:: PROVIDED DATA ::
(* ===== verification/DiskLog.v ===== *)
(** * DiskLog: the on-disk query log
    ([rustydnsd/src/query_log_disk.rs])

    The file system is a map from names to files and from files to their mode and bytes;
    which of the numbered operations fail, and how much a failed write leaves behind, are
    parameters.  What the buffer in front of the active file holds counts as written. *)

From S2P Require Import Prelude RustStr Net.
From S2P Require QueryLog.

Definition CHANNEL_CAPACITY : nat := Z.to_nat 8192.

Record File := { f_mode : Z; f_bytes : list Z }.

(** The disk, and the number of operations asked of it. *)
Record Disk := {
  d_names : gmap str nat;
  d_files : gmap nat File;
  d_ops : nat;
}.

(** The counters of the writer. *)
Record DiskMetrics := { written : Z; io_errors : Z; rotations : Z }.

Record Writer := {
  path : str;
  max_file_bytes : Z;
  max_files : nat;
  cur_size : Z;
  io_error_streak : Z;
  out : nat;
  metrics : DiskMetrics;
}.

(** ** Disk operations *)

Definition tick (d : Disk) : Disk :=
  {| d_names := d_names d; d_files := d_files d; d_ops := S (d_ops d) |}.

Definition with_names (n : gmap str nat) (d : Disk) : Disk :=
  {| d_names := n; d_files := d_files d; d_ops := d_ops d |}.
Definition with_files (f : gmap nat File) (d : Disk) : Disk :=
  {| d_names := d_names d; d_files := f; d_ops := d_ops d |}.

Inductive stat := NotFound | StatFailed | Mode (mode : Z).

Definition file_at (d : Disk) (p : str) : option File := d_names d !! p ≫= λ i, d_files d !! i.

Definition append (i : nat) (bytes : list Z) (d : Disk) : Disk :=
  with_files (alter (λ f, {| f_mode := f_mode f; f_bytes := f_bytes f ++ bytes |}) i (d_files d)) d.

(** [path.{n}]. *)
Definition numbered (p : str) (n : nat) : str := p ++ "."%rs ++ show_dec (Z.of_nat n).

Section writer.
Context (fails : nat → bool) (partial : nat → nat).

Definition op_fails (d : Disk) : bool := fails (d_ops d).

Definition metadata (p : str) (d : Disk) : stat * Disk :=
  (if op_fails d then StatFailed
   else match file_at d p with Some f => Mode (f_mode f) | None => NotFound end, tick d).

Definition exists_ (p : str) (d : Disk) : bool * Disk :=
  (negb (op_fails d) && bool_decide (is_Some (d_names d !! p)), tick d).

Definition remove_file (p : str) (d : Disk) : Disk :=
  if op_fails d then tick d else tick (with_names (delete p (d_names d)) d).
(** What is sent of the records of an upstream, in order. *)
Inductive relayed (same : HName → HName → Prop) : list RR → list RR → Prop :=
| relayed_nil : relayed same [] []
| relayed_sent rr rr' rrs rrs' :
    sendable rr →
    same (rr_name rr) (rr_name rr') → same_data same (rr_data rr) (rr_data rr') →
    rr_ttl rr' = Z.max 2 (Z.min 86400 (rr_ttl rr)) →
    relayed same rrs rrs' → relayed same (rr :: rrs) (rr' :: rrs')
| relayed_dropped rr rrs rrs' :
    ¬ sendable rr → relayed same rrs rrs' → relayed same (rr :: rrs) rrs'.

Lemma data_relayed same data :
  (∀ n m, n ∈ data_names data → name_from_str (name_to_utf8 n) = Some m → same n m) →
  match rdata_to_record_data data ≫= data_to_rdata with
  | Some data' => same_data same data data'
      ∧ (∀ o, data ≠ RD_Other o) ∧ (∀ n, n ∈ data_names data → is_Some (name_from_str (name_to_utf8 n)))
  | None => (∃ o, data = RD_Other o) ∨ ∃ n, n ∈ data_names data ∧ name_from_str (name_to_utf8 n) = None
  end.
Proof.
  intros Hs. destruct data as [ip|ip|n|n|n|p n|p w q n|parts|o]; cbn in *;
    try (split; [done|]; split; [done|]; by intros ? ?%elem_of_nil); [..|by left; eexists];
    (destruct (name_from_str (name_to_utf8 n)) as [m|] eqn:E; cbn;
      [|right; exists n; split; [by left|done]];
      split; [repeat split; by apply Hs; [left|]|];
      split; [done|intros n' ->%list_elem_of_singleton; by eexists]).
Qed.

Lemma round_trip rr :
  record_to_dns_record rr ≫= dns_record_to_rr =
    data ← rdata_to_record_data (rr_data rr);
    name ← name_from_str (owner_text (rr_name rr));
    data' ← data_to_rdata data;
    Some {| rr_name := name; rr_ttl := record_ttl (rr_ttl rr); rr_data := data' |}.
Proof. unfold record_to_dns_record. by destruct (rdata_to_record_data (rr_data rr)). Qed.

Lemma record_relayed same rr :
  read_back same rr →
  match record_to_dns_record rr ≫= dns_record_to_rr with
  | Some rr' => sendable rr ∧ same (rr_name rr) (rr_name rr') ∧ same_data same (rr_data rr) (rr_data rr')
      ∧ rr_ttl rr' = Z.max 2 (Z.min 86400 (rr_ttl rr))
  | None => ¬ sendable rr
  end.
Proof.
  intros [Ho Hd]. pose proof (data_relayed same (rr_data rr) Hd) as Hr.
  rewrite round_trip. unfold sendable.
  destruct (rdata_to_record_data (rr_data rr)) as [data|] eqn:Ed; cbn [mbind option_bind] in *.
  2: { intros (Hn & _ & Hs). destruct Hr as [[o Hr]|(n & Hn' & Hr)]; [by destruct (Hn o)|].
       destruct (Hs n Hn') as [m Hm]. congruence. }
  destruct (name_from_str (owner_text (rr_name rr))) as [m|] eqn:Eo; cbn [mbind option_bind].
  2: { by intros (_ & [? ?] & _). }
  destruct (data_to_rdata data) as [data'|]; cbn [mbind option_bind rr_name rr_data rr_ttl].
  - destruct Hr as (Hsame & Hserved & Hread). repeat split; eauto.
    unfold record_ttl, clamp, MIN_POSITIVE_CACHE_TTL_SECS, MAX_POSITIVE_CACHE_TTL_SECS, u32_max. lia.
  - intros (Hn & _ & Hs). destruct Hr as [[o Hr]|(n & Hn' & Hr)]; [by destruct (Hn o)|].
    destruct (Hs n Hn') as [m' Hm]. congruence.
Qed.

(** C25. Records survive the daemon.  Of what the resolver reads of an upstream's answer the
    handler writes back, in order, every record of a type that is served whose names hickory
    can read again, and no other: the same owner and data, with the TTL between 2 seconds and
    a day.  Names are the same for the client in any sense in which those of these records
    that can be read again come back the same, such as up to case. *)
Theorem answers_relayed (same : HName → HName → Prop) (rrs : list RR) :
  Forall (read_back same) rrs →
  relayed same rrs (dns_records_to_rrs (lookup_to_dns_records rrs)).
Proof.
  unfold dns_records_to_rrs, lookup_to_dns_records.
  induction 1 as [|rr rrs Hrr _ IH]; [constructor|].
  pose proof (record_relayed same rr Hrr) as Hone. cbn.
  destruct (record_to_dns_record rr) as [rec|]; cbn in *; [|by constructor].
  destruct (dns_record_to_rr rec) as [rr'|]; [|by constructor].
  destruct Hone as (? & ? & ? & ?). by constructor.
Qed.
End relay.

(** ** Witnesses: a handler over the demo components

    Client 10.0.0.9 may ask for [lan] names only; other clients have no policy. *)

#[local] Existing Instances demo_hickory demo_upstream demo_odoh ascii_only RegexRules.literal_regex.

(** A hundred bytes an answer. *)
Definition demo_server : @Server demo_hickory :=
  {| name_to_string := λ n : @HName demo_hickory, n; initial_truncation := λ _, false;
     emit_len := λ _ resp, Some (12 + 100 * Z.of_nat (length (resp_answers resp))
       + match resp_edns resp with Some e => 11 + Z.of_nat (length (edns_rest e)) | None => 0 end);
     rcode_low := λ c, match c with NoError => 0 | NXDomain => 3 | Refused => 5 | _ => 2 end |}.
#[local] Existing Instance demo_server.

Definition demo_policy : NodePolicy :=
  {| policy_node_id := None; policy_client_ip := Some "10.0.0.9"%rs; policy_blocklist_bypass := false;
     policy_zones_allowed := ["Lan."%rs]; policy_log_all_queries := true;
     policy_block_windows := []; policy_blocklist_group := None |}.

Definition demo_handler : DnsHandler :=
  {| h_authority := Authority.demo_static_authority; h_blocklist := Engine.demo_engine;
     h_resolver := demo_resolver; h_rewrites := Rewrite.from_rules Rewrite.demo_rules;
     h_policy_by_ip := build_policy_map [demo_policy]; h_sinkhole_ip := None;
     h_rate_limiter := RateLimiter.demo_limiter; h_metrics := λ _, 0;
     h_query_log := QueryLog.log_new 4; h_audit := []; h_odoh := demo_odoh_state |}.

Definition demo_now : Now := {| now_instant := 2000000000; now_unix := 1700000000 |}.

Definition demo_question (name : str) : QueryInfo :=
  @Build_QueryInfo demo_hickory name 1 ClassIN.
Definition demo_request (src : Z) (name : str) : Request :=
  {| req_src := V4 src; req_protocol := Udp; req_op_code := OpQuery; req_message_type := TypeQuery;
     req_edns := Some {| max_payload := 65535; edns_version := 0; edns_rest := [] |};
     req_query := Some (demo_question name) |}.

Definition demo_handle (request : Request) : Response * DnsHandler :=
  handle_request demo_net demo_draws demo_validate QueryLog.demo_hash demo_now request demo_handler.
Definition demo_reply (request : Request) : Reply * DnsHandler :=
  request_reply demo_net demo_draws demo_validate demo_now request demo_handler.

(** The local authority, a rewrite, an upstream answer, and a refusal. *)
Example demo_replies :
  (length (resp_answers (demo_handle (demo_request 167772163 "nas.home.lan."%rs)).1),
   length (resp_answers (demo_handle (demo_request 167772163 "NAS.example.com."%rs)).1),
   length (resp_answers (demo_handle (demo_request 167772163 "www.example."%rs)).1),
   length (resp_answers (demo_handle (demo_request 167772169 "www.example."%rs)).1))
  = (1, 1, 1, 0)%nat.
Proof. vm_compute. reflexivity. Qed.

(** The options of the request are sent back, so that a response without records can exceed
    the cap nevertheless. *)
Definition padded_request : Request :=
  {| req_src := V4 167772163; req_protocol := Udp; req_op_code := OpQuery; req_message_type := TypeQuery;
     req_edns := Some {| max_payload := 512; edns_version := 0; edns_rest := repeat 0 600 |};
     req_query := Some (demo_question "www.example."%rs) |}.

Example echoed_options_exceed_cap :
  let resp := (demo_handle padded_request).1 in
  (resp_answers resp, resp_truncation resp, emit_len padded_request resp, udp_cap padded_request)
  = ([], true, Some 623, 512).
Proof. vm_compute. reflexivity. Qed.

Lemma response_bounded_witness :
  let resp := (demo_handle (demo_request 167772163 "www.example."%rs)).1 in
  (∃ n, emit_len (demo_request 167772163 "www.example."%rs) resp = Some n
    ∧ n <= udp_cap (demo_request 167772163 "www.example."%rs)) ∨ resp_answers resp = [].
Proof.
  destruct (response_bounded demo_net demo_draws demo_validate QueryLog.demo_hash demo_now
    (demo_request 167772163 "www.example."%rs) demo_handler) as (_ & _ & _ & Hudp & _).
  destruct (Hudp eq_refl eq_refl) as [[Hfit|[Hnil _]] _]; [by left|by right].
Defined.

Lemma denied_client_isolated_witness :
  let '(resp, h') := demo_handle (demo_request 167772169 "www.example."%rs) in
  resp_answers resp = [] ∧ rejection (resp_code resp) ∧ h_odoh h' = demo_odoh_state
  ∧ ∀ a b r w, (handle_request demo_net demo_draws demo_validate QueryLog.demo_hash demo_now
      (demo_request 167772169 "www.example."%rs) (with_backends a b r w demo_handler)).1 = resp.
Proof.
  apply (denied_client_isolated demo_net demo_draws demo_validate QueryLog.demo_hash demo_now
    (demo_request 167772169 "www.example."%rs) demo_handler (demo_question "www.example."%rs)).
  - reflexivity.
  - right. split; [vm_compute; discriminate|]. apply (proj1 (name_in_any_zone_spec _ _)).
    vm_compute. reflexivity.
Defined.


Lemma upstream_replies_defended_witness :
  let request := demo_request 167772163 "www.example."%rs in
  upstream_reply demo_net demo_draws demo_validate demo_handler
    (query_ctx demo_handler demo_now request (demo_question "www.example."%rs))
    (demo_reply request).1.
Proof.
  apply (upstream_replies_defended demo_net demo_draws demo_validate demo_now
    (demo_request 167772163 "www.example."%rs) demo_handler (demo_question "www.example."%rs)).
  - reflexivity.
  - split; [vm_compute; reflexivity|]. split; [vm_compute; reflexivity|].
    split; [vm_compute; reflexivity|]. intros _. vm_compute. reflexivity.
Defined.

(** Names as texts that are read in lower case; those with a blank are not read. *)
Definition lowering_hickory : Hickory :=
  {| RecordType := Z; RT_A := 1; RT_AAAA := 28; RT_CNAME := 5; RT_PTR := 12; RT_NS := 2;
     RT_MX := 15; RT_SRV := 33; RT_TXT := 16; RT_ANY := 255; RT_AXFR := 252; RT_IXFR := 251;
     RT_distinct := demo_types_distinct;
     record_type_from_str := demo_type_from; record_type_to_string := demo_type_name;
     HName := str; name_to_utf8 := λ n, n; name_from_utf8 := Some;
     name_from_str := λ s, if existsb (Z.eqb " "%rc) s then None else Some (to_ascii_lowercase s);
     OtherRData := unit; NetError := bool * bool;
     is_no_records_found := fst; is_nx_domain := snd; net_error_kind := λ _, KBusy |}.

Definition relay_answer : list (@RR lowering_hickory) :=
  [@Build_RR lowering_hickory "Mail.Example."%rs 0 (@RD_MX lowering_hickory 10 "mx.Example."%rs);
   @Build_RR lowering_hickory "Mail.Example."%rs 5 (@RD_Other lowering_hickory ());
   @Build_RR lowering_hickory "Mail.Example."%rs 90 (@RD_NS lowering_hickory "no name."%rs);
   @Build_RR lowering_hickory "Mail.Example."%rs 90 (@RD_A lowering_hickory 1)].

Example relay_answer_sent :
  @dns_records_to_rrs lowering_hickory (@lookup_to_dns_records lowering_hickory ascii_only relay_answer)
  = [@Build_RR lowering_hickory "mail.example."%rs 2 (@RD_MX lowering_hickory 10 "mx.example."%rs);
     @Build_RR lowering_hickory "mail.example."%rs 90 (@RD_A lowering_hickory 1)].
Proof. vm_compute. reflexivity. Qed.

Lemma answers_relayed_witness :
  @relayed lowering_hickory ascii_only (λ n m, to_ascii_lowercase n = to_ascii_lowercase m) relay_answer
    (@dns_records_to_rrs lowering_hickory (@lookup_to_dns_records lowering_hickory ascii_only relay_answer)).
Proof.
  apply (@answers_relayed lowering_hickory ascii_only).
  repeat (apply List.Forall_cons; [split; [intros m [= <-]; reflexivity|]|]); [..|apply List.Forall_nil].
  - intros n m ->%list_elem_of_singleton [= <-]. reflexivity.
  - intros n m ?%elem_of_nil. done.
  - intros n m ->%list_elem_of_singleton. discriminate.
  - intros n m ?%elem_of_nil. done.
Defined.
Lemma live_serves cfg path a w : live_as cfg path a → well_served a w → serves_as cfg path w.
Proof.
  intros (Hl & Hdot & Hdoq & _ & Hdoh & Htime & Hm & Hp) [[Hd Hh Hme Hds Hnone] Hms]. split; [|split].
  - destruct (current_alone _ _ _ _ Hd Hds) as (s & _ & (regs & -> & Hb) & Ha). exists regs.
    by rewrite <- Hl, <- Hdot, <- Hdoq.
  - rewrite <- Hdoh. destruct (doh_token (al_doh a)) as [tok|] eqn:Htok.
    + destruct (current_alone _ _ _ _ Hh) as (s & _ & (addr & t & -> & Haddr & Ht) & Ha); [by eexists|].
      rewrite Haddr in *. rewrite Htime in Ht by done. by injection Ht as ->.
    + destruct (Hnone eq_refl) as [-> _]. intros id s Hs Hr. by specialize (proj1 Hh id s Hs Hr).
  - destruct (current_alone _ _ _ _ Hme Hms) as (s & _ & (addr & -> & Haddr) & Ha).
    exists addr. rewrite <- Hm, Haddr. split; [done|]. by rewrite <- Hp.
Qed.

End granted.

(** C38. A reload converges: when the system grants what is asked, a valid configuration on
    unprivileged ports whose metrics path is acceptable to the daemon (validation does not look
    at it) is live after one reload, whatever the listeners were: it is what is recorded, and,
    from a generation that describes what serves, as every start and reload leaves it, it is
    what serves.  One DNS server has the sockets of all configured listeners, one DoH server its
    address if there is one, and one metrics server its address and path; these are the
    addresses that validation checked for collisions. *)
Theorem reload_converges `{RegexRules.RegexCrate} (cfg : DnsConfig) (path : str)
    (a : ActiveListeners) (w : World) :
  grants → Validate.validate_config cfg = Ok () →
  normalize_metrics_path (metrics_path (cfg_metrics cfg)) = Ok path →
  Forall (λ p, is_privileged p.1 = false)
    (Validate.tcp_addrs (cfg_server cfg) (cfg_metrics cfg) ++ Validate.udp_addrs (cfg_server cfg)) →
  let '(a', w') := reload_listeners cfg a w in
  live_as cfg path a' ∧ (well_served a w → serves_as cfg path w').
Proof.
  intros Hg Hv Hp Hu. pose proof (reload_settles Hg cfg path a w Hv Hp Hu) as Hl.
  pose proof (reload_listeners_safe cfg a w) as Hs. destruct (reload_listeners cfg a w) as [a' w'].
  split; [exact Hl|]. intros Hw. destruct (Hs Hw) as [Hw' _]. by apply (live_serves cfg path a').
Qed.
End listeners.

(** ** Witnesses *)

Definition granting : Os :=
  {| TlsServerConfig := unit; os_bind := λ _ _ _, true; os_register := λ _ _, true;
     os_tls := λ _ _ _ _, Some () |}.

(** A system that refuses every socket but the first four. *)
Definition refusing : Os :=
  {| TlsServerConfig := unit; os_bind := λ n _ _, (n <? 4)%nat; os_register := λ _ _, true;
     os_tls := λ _ _ _ _, Some () |}.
:::
AIM OF THE TASK: Nothing but an exact copy of the lines from the start of the entries through the line containing "Definition numbered (p" belongs in the response.

TASK RESULT:
(* ===== verification/DiskLog.v ===== *)
(** * DiskLog: the on-disk query log
    ([rustydnsd/src/query_log_disk.rs])

    The file system is a map from names to files and from files to their mode and bytes;
    which of the numbered operations fail, and how much a failed write leaves behind, are
    parameters.  What the buffer in front of the active file holds counts as written. *)

From S2P Require Import Prelude RustStr Net.
From S2P Require QueryLog.

Definition CHANNEL_CAPACITY : nat := Z.to_nat 8192.

Record File := { f_mode : Z; f_bytes : list Z }.

(** The disk, and the number of operations asked of it. *)
Record Disk := {
  d_names : gmap str nat;
  d_files : gmap nat File;
  d_ops : nat;
}.

(** The counters of the writer. *)
Record DiskMetrics := { written : Z; io_errors : Z; rotations : Z }.

Record Writer := {
  path : str;
  max_file_bytes : Z;
  max_files : nat;
  cur_size : Z;
  io_error_streak : Z;
  out : nat;
  metrics : DiskMetrics;
}.

(** ** Disk operations *)

Definition tick (d : Disk) : Disk :=
  {| d_names := d_names d; d_files := d_files d; d_ops := S (d_ops d) |}.

Definition with_names (n : gmap str nat) (d : Disk) : Disk :=
  {| d_names := n; d_files := d_files d; d_ops := d_ops d |}.
Definition with_files (f : gmap nat File) (d : Disk) : Disk :=
  {| d_names := d_names d; d_files := f; d_ops := d_ops d |}.

Inductive stat := NotFound | StatFailed | Mode (mode : Z).

Definition file_at (d : Disk) (p : str) : option File := d_names d !! p ≫= λ i, d_files d !! i.

Definition append (i : nat) (bytes : list Z) (d : Disk) : Disk :=
  with_files (alter (λ f, {| f_mode := f_mode f; f_bytes := f_bytes f ++ bytes |}) i (d_files d)) d.

(** [path.{n}]. *)
Definition numbered (p : str) (n : nat) : str := p ++ "."%rs ++ show_dec (Z.of_nat n).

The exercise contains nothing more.